Information shown:

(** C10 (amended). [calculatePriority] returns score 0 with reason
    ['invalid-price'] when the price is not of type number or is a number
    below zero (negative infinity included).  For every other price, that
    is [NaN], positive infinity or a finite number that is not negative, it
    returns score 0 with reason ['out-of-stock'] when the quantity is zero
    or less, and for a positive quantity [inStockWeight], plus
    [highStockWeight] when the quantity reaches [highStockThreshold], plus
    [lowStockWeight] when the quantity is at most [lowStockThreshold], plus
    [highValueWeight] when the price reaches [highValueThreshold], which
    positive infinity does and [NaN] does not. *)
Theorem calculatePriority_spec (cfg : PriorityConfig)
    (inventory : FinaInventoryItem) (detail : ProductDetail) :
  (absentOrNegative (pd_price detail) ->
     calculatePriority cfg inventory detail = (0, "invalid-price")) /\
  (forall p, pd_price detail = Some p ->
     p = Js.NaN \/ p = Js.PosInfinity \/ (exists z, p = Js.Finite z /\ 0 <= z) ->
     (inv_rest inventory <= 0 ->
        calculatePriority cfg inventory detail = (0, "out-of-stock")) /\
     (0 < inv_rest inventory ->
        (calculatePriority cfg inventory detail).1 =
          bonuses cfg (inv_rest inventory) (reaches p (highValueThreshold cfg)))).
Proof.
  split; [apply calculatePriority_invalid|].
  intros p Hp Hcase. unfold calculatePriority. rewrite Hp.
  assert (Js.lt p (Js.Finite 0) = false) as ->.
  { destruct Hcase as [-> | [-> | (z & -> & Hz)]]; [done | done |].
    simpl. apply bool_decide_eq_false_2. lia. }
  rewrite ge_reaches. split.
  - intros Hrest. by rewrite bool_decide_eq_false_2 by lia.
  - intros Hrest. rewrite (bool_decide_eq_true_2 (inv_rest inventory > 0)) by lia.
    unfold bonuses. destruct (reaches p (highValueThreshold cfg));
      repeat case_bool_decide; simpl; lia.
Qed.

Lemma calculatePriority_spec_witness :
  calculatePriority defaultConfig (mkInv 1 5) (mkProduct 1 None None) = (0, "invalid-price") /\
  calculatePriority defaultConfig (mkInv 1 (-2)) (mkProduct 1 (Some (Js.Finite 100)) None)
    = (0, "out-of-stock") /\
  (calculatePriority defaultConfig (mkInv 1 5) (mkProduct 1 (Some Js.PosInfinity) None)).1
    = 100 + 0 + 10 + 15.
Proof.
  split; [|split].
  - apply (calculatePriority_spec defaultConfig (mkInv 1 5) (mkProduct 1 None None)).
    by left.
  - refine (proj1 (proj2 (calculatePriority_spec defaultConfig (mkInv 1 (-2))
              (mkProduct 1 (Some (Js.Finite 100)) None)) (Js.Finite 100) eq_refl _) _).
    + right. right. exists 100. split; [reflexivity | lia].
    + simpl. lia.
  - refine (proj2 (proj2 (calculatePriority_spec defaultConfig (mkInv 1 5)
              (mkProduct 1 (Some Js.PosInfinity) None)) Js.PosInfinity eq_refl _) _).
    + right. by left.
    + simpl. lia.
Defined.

==

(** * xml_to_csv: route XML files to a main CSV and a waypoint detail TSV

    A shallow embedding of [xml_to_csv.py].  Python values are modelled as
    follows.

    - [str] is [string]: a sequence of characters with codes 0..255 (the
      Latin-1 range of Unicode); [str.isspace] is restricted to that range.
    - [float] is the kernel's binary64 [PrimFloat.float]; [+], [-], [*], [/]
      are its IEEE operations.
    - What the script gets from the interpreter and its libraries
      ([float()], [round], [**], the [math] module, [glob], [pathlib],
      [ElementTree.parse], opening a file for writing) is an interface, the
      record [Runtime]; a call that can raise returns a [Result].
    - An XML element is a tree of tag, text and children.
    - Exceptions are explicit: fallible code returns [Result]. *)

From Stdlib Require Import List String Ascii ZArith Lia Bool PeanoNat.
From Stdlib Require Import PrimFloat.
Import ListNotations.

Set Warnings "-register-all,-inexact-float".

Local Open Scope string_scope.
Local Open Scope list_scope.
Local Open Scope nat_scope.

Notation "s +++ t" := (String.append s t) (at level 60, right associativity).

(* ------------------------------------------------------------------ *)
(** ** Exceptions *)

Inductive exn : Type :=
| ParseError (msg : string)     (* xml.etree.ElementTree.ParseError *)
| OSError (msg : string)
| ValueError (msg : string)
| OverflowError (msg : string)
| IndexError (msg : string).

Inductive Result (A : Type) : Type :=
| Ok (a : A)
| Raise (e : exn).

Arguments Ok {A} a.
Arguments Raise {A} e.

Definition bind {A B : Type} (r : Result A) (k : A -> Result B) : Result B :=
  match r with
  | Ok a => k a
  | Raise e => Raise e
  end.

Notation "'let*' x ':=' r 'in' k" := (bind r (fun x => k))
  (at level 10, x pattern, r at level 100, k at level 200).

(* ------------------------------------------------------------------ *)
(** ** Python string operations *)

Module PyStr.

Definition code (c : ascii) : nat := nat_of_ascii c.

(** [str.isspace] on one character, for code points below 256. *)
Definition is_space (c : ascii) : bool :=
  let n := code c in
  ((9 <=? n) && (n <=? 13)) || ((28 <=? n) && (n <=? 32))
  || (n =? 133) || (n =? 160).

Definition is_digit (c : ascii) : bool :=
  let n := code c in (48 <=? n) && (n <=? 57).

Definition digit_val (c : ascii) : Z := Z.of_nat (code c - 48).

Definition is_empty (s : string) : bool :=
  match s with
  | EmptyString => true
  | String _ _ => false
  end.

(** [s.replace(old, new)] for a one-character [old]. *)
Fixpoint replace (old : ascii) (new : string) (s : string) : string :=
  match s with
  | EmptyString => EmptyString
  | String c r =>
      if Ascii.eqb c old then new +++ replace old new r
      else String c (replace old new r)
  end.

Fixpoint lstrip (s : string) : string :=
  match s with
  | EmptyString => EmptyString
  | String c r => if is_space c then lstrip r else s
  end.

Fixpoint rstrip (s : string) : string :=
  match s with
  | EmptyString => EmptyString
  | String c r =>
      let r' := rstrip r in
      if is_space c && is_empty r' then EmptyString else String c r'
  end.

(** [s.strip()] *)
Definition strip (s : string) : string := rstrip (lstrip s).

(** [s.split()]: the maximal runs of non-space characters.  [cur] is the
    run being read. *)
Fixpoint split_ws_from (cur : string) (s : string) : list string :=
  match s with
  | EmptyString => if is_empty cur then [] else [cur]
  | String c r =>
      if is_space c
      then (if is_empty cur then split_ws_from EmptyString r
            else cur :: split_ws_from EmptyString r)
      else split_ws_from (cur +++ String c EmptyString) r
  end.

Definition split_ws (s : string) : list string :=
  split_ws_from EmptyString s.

Work item: With the line holding "Inductive Result (A" as the first and the line holding "let n := code c in (48" as the last, set down that range of the entries above exactly, and nothing else.

Worked solution:
Inductive Result (A : Type) : Type :=
| Ok (a : A)
| Raise (e : exn).

Arguments Ok {A} a.
Arguments Raise {A} e.

Definition bind {A B : Type} (r : Result A) (k : A -> Result B) : Result B :=
  match r with
  | Ok a => k a
  | Raise e => Raise e
  end.

Notation "'let*' x ':=' r 'in' k" := (bind r (fun x => k))
  (at level 10, x pattern, r at level 100, k at level 200).

(* ------------------------------------------------------------------ *)
(** ** Python string operations *)

Module PyStr.

Definition code (c : ascii) : nat := nat_of_ascii c.

(** [str.isspace] on one character, for code points below 256. *)
Definition is_space (c : ascii) : bool :=
  let n := code c in
  ((9 <=? n) && (n <=? 13)) || ((28 <=? n) && (n <=? 32))
  || (n =? 133) || (n =? 160).

Definition is_digit (c : ascii) : bool :=
  let n := code c in (48 <=? n) && (n <=? 57).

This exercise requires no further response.